Quantification of tissue healing in a murine model using enhanced thermal imaging (ETI) and MCmatlab simulations

Tissue ischemia caused by the inadequate reperfusion of capillary beds is a fundamental cause of complications following reconstructive microsurgery. Clinicians have historically relied on visual and tactile assessment to evaluate perfusion. Recently, indocyanine green angiography (ICGA) has been implemented during some procedures to map blood vessels in real-time. ICGA requires the IV administration of a fluorescent dye that can be expensive and poorly tolerated by some patients. There is a need for a cheaper, more versatile tool that can image vasculature intraoperatively and help monitor healing at the bedside. Enhanced thermal imaging (ETI) is an infrared imaging technique that uses green LEDs to induce a natural thermal contrast between blood and surrounding water-rich tissue.

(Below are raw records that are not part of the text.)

(* ===== verification/Webhook.v ===== *)
(** * The admission webhook of Deployments ([webhooks/deployment])

    The API server calls [Default] and then [ValidateCreate] or
    [ValidateUpdate] before it stores a Deployment.  [Default] sees to the
    finalizers; the validators tell the catalog which packages are deployed,
    with the functions the controller's catalog finalizer uses
    ([Reconcile.HandleIsDeployed], [Reconcile.IsDeployed]). *)

From S2P Require Import Prelude Prog GoStr Types K8sLib Kube Utils Reconcile Samples.

(** [runtime.Object]: a Deployment, or an object of another Go type. *)
Inductive runtime_object : Type :=
  | ObjDeployment (d : Deployment)
  | ObjOther (go_type : string).

(** [v1beta1.DeploymentPackageRef\{\}].  A list that is empty but not nil, which
    [reflect.DeepEqual] tells from nil, is not distinguished. *)
Definition no_package : DeploymentPackageRef := mkDPRef "" "" "" false [].

Definition pkg (d : Deployment) : DeploymentPackageRef := sp_pkg (d_spec d).

Section Webhook.
Context {L : K8sLib}.
(** The texts [apierrors.NewInternalError] and [NewInvalid] make of the error
    and of the fields refused (path, value, detail). *)
Context (internal_text : string -> string) (invalid_text : string -> list (string * string * string) -> string).
(** The field [deleteGitRepo] of the webhook, set by [SetupWebhookWithManager]. *)
Context (deleteGitRepo : bool).

Definition NewInternalError (e : gerror) : gerror := mkErr KInternal (internal_text (e_msg e)).

(** [errors.Wrapf] *)
Definition Wrapf (e : gerror) (msg : string) : gerror := errorf (msg +:+ ": " +:+ e_msg e).

Definition expected_deployment (got : string) : gerror :=
  mkErr KBadRequest ("expected a Deployment but got a " +:+ got).

Definition add_fin (f : string) (d : Deployment) : Deployment :=
  set_finalizers (add_finalizer (d_finalizers d) f) d.

Definition Default (obj : runtime_object) : res Deployment :=
  match obj with
  | ObjOther t => Err (expected_deployment t)
  | ObjDeployment d =>
      let d := if not_deleting d && deleteGitRepo && negb (has_fin FinalizerGitRemote d)
               then add_fin FinalizerGitRemote d else d in
      let d := if not_deleting d && negb (has_fin FinalizerDependency d)
               then add_fin FinalizerDependency d else d in
      let isEqual := bool_decide (pkg d = no_package) in
      let d := if negb isEqual && not_deleting d && negb (has_fin FinalizerCatalog d)
               then add_fin FinalizerCatalog d else d in
      Ok d
  end.

(** The warnings of the validators are always nil. *)
Definition ValidateCreate (obj : runtime_object) : kprog (option gerror) :=
  match obj with
  | ObjOther t => Ret (Some (expected_deployment t))
  | ObjDeployment d =>
      if bool_decide (pkg d = no_package) then Ret None
      else
        let! err := HandleIsDeployed d true in
        Ret (match err with
             | Some e => Some (NewInternalError (Wrapf e ("failed to set IsDeployed for Deployment " +:+ d_name d)))
             | None => None
             end)
  end.

Definition validate (old deployment : Deployment) : option gerror :=
  let allErrs :=
    if bool_decide (dp_name (pkg old) = dp_name (pkg deployment)) then []
    else [("spec.appName", dp_name (pkg deployment), "must match previous spec.appName")] in
  if 0 <? zlen allErrs then Some (mkErr KInvalid (invalid_text (d_name deployment) allErrs)) else None.

(** The texts for objects that are no Deployments print the type of the nil
    pointer the assertion left behind, not that of the object. *)
Definition ValidateUpdate (oldObj newObj : runtime_object) : kprog (option gerror) :=
  match oldObj, newObj with
  | ObjOther _, _ | _, ObjOther _ => Ret (Some (expected_deployment "*v1beta1.Deployment"))
  | ObjDeployment old, ObjDeployment newDeployment =>
      if bool_decide (pkg newDeployment = no_package) then Ret None
      else match validate old newDeployment with
      | Some e => Ret (Some e)
      | None =>
          if bool_decide (dp_version (pkg old) = dp_version (pkg newDeployment)) then Ret None
          else
            let! err := HandleIsDeployed newDeployment true in
            match err with
            | Some e => Ret (Some (NewInternalError (Wrapf e
                ("failed to set IsDeployed for " +:+ d_name newDeployment +:+
                 " while upgrade, check Catalog service connection"))))
            | None =>
                let! isDeployed := IsDeployed old in
                match isDeployed with
                | Err e => Ret (Some (NewInternalError (Wrapf e ("failed to unset IsDeployed for " +:+ d_name old))))
                | Ok true => Ret None
                | Ok false =>
                    let! err := HandleIsDeployed old false in
                    Ret (match err with
                         | Some e => Some (NewInternalError (Wrapf e
                             ("failed to unset IsDeployed for " +:+ d_name old +:+
                              " while upgrade, check Catalog service connection")))
                         | None => None
                         end)
                end
            end
      end
  end.
(* ===== verification/ArmValidate.v ===== *)
(** * The App Resource Manager: the validation of requests

    api/nbi/v2/resource/v2/*.pb.validate.go: [validate] of every request
    message.  Protobuf strings are valid UTF-8. *)

From Stdlib Require Import Ascii.
From S2P Require Import Prelude GoStr Types.

(** ** The patterns *)

Definition lower_alnum (c : ascii) : bool :=
  let n := nat_of_ascii c in (Nat.leb 97 n && Nat.leb n 122) || is_digit c.

Definition name_char (c : ascii) : bool := lower_alnum c || bool_decide (c = "-"%char).

Definition hex_char (c : ascii) : bool :=
  let n := nat_of_ascii c in is_digit c || (Nat.leb 97 n && Nat.leb n 102) || (Nat.leb 65 n && Nat.leb n 70).

(** [^[a-z0-9][a-z0-9-]{0,max}[a-z0-9]{0,1}$]: the last character is optional. *)
Definition bounded_pattern (max : nat) (s : string) : bool :=
  match to_list s with
  | [] => false
  | first :: rest =>
      lower_alnum first &&
      ((Nat.leb (length rest) max && forallb name_char rest) ||
       match rev rest with
       | [] => false
       | last :: middle => lower_alnum last && Nat.leb (length middle) max && forallb name_char middle
       end)
  end.

(** [^[a-z0-9]([-a-z0-9-]*[a-z0-9])?$] *)
Definition name_pattern (s : string) : bool :=
  match to_list s with
  | [] => false
  | first :: rest =>
      lower_alnum first &&
      match rev rest with
      | [] => true
      | last :: middle => lower_alnum last && forallb name_char middle
      end
  end.

(** [^[0-9a-fA-F]{8}-[0-9a-fA-F]{4}-[0-9a-fA-F]{4}-[0-9a-fA-F]{4}-[0-9a-fA-F]{12}$]:
    [groups] are the lengths of the groups still to come. *)
Fixpoint hex_groups (groups : list nat) (l : list ascii) : bool :=
  match groups with
  | [] => false
  | n :: more =>
      bool_decide (length (take n l) = n) && forallb hex_char (take n l) &&
      match more, drop n l with
      | [], rest => bool_decide (rest = [])
      | _, dash :: rest => bool_decide (dash = "-"%char) && hex_groups more rest
      | _, [] => false
      end
  end.

Definition uuid_pattern (s : string) : bool := hex_groups [8; 4; 4; 4; 12]%nat (to_list s).

(** [utf8.RuneCountInString] of valid UTF-8: the bytes that continue no rune. *)
Definition rune_count (s : string) : nat :=
  length (List.filter (fun c => negb (Nat.leb 128 (nat_of_ascii c) && Nat.ltb (nat_of_ascii c) 192)) (to_list s)).

(** ** Violations *)

Record violation : Type := mkViolation { v_field : string; v_reason : string; v_cause : string }.

#[export] Instance violation_eq_dec : EqDecision violation.
Proof. solve_decision. Defined.

(** [Error()] of the message's validation error. *)
Definition violation_text (message : string) (v : violation) : string :=
  "invalid " +:+ message +:+ "." +:+ v_field v +:+ ": " +:+ v_reason v +:+
  (if bool_decide (v_cause v = "") then "" else " | caused by: " +:+ v_cause v).

(** What [validate(all)] makes of the violations: the first one, or all of them. *)
Definition validation_result (message : string) (all : bool) (l : list violation) : option gerror :=
  match l with
  | [] => None
  | v :: _ => Some (errorf (if all then join (map (violation_text message) l) "; " else violation_text message v))
  end.

Definition dquoted (s : string) : string := String (ascii_of_nat 34) (s +:+ String (ascii_of_nat 34) "").

Definition check_rule (holds : bool) (v : violation) : list violation := if holds then [] else [v].

Definition length_rule (field : string) (max : nat) (s : string) : list violation :=
  check_rule (Nat.leb 1 (rune_count s) && Nat.leb (rune_count s) max)
    (mkViolation field ("value length must be between 1 and " +:+ itoa (Z.of_nat max) +:+ " runes, inclusive") "").

Definition pattern_rule (field pattern : string) (matches : bool) : list violation :=
  check_rule matches (mkViolation field ("value does not match regex pattern " +:+ dquoted pattern) "").

Definition app_rules (appID : string) : list violation :=
  length_rule "AppId" 80 appID ++
  pattern_rule "AppId" "^[a-z0-9][a-z0-9-]{0,78}[a-z0-9]{0,1}$" (bounded_pattern 78 appID).

Definition cluster_rules (clusterID : string) : list violation :=
  length_rule "ClusterId" 40 clusterID ++
  pattern_rule "ClusterId" "^[a-z0-9][a-z0-9-]{0,38}[a-z0-9]{0,1}$" (bounded_pattern 38 clusterID).

Definition name_rules (field name : string) : list violation :=
  length_rule field 253 name ++ pattern_rule field "^[a-z0-9]([-a-z0-9-]*[a-z0-9])?$" (name_pattern name).

Definition vm_rules (vmID : string) : list violation :=
  check_rule (uuid_pattern vmID) (mkViolation "VirtualMachineId" "value must be a valid UUID" "invalid uuid format").

(** ** The messages *)

Definition ListAppWorkloadsRequest_validate (all : bool) (appID clusterID : string) : option gerror :=
  validation_result "ListAppWorkloadsRequest" all (app_rules appID ++ cluster_rules clusterID).

Definition ListAppEndpointsRequest_validate (all : bool) (appID clusterID : string) : option gerror :=
  validation_result "ListAppEndpointsRequest" all (app_rules appID ++ cluster_rules clusterID).

Definition DeletePodRequest_validate (all : bool) (clusterID namespace podName : string) : option gerror :=
  validation_result "DeletePodRequest" all
    (cluster_rules clusterID ++ name_rules "Namespace" namespace ++ name_rules "PodName" podName).

Definition GetVNCRequest_validate (all : bool) (appID clusterID vmID : string) : option gerror :=
  validation_result "GetVNCRequest" all (app_rules appID ++ cluster_rules clusterID ++ vm_rules vmID).

Definition StartVirtualMachineRequest_validate (all : bool) (appID clusterID vmID : string) : option gerror :=
  validation_result "StartVirtualMachineRequest" all (app_rules appID ++ cluster_rules clusterID ++ vm_rules vmID).

Definition StopVirtualMachineRequest_validate (all : bool) (appID clusterID vmID : string) : option gerror :=
  validation_result "StopVirtualMachineRequest" all (app_rules appID ++ cluster_rules clusterID ++ vm_rules vmID).

Definition RestartVirtualMachineRequest_validate (all : bool) (appID clusterID vmID : string) : option gerror :=
  validation_result "RestartVirtualMachineRequest" all (app_rules appID ++ cluster_rules clusterID ++ vm_rules vmID).

Example uuid_sample : uuid_pattern "0f8fad5b-d9cb-469f-a165-70867728950e" = true /\ uuid_pattern "0f8fad5b-d9cb-469f-a165-7086772895" = false.
Proof. split; reflexivity. Qed.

A previous study demonstrated the potential of ETI to detect capillary growth as an indicator of early wound healing within skin flaps in a murine model. In this study, MCmatlab—a MATLAB-interfaced Monte Carlo simulation with a 3D finite element solver—was used to model heat deposition and diffusion in a model containing vessels embedded in a water-rich tissue. The relationship between vessel density and the thermal signal observed at the tissue surface suggests the response captured by ETI is related to the angiogenetic burst intrinsic to the healing process. ETI offers a promising solution for intraoperative guidance and point-of-care diagnosis of tissue perfusion.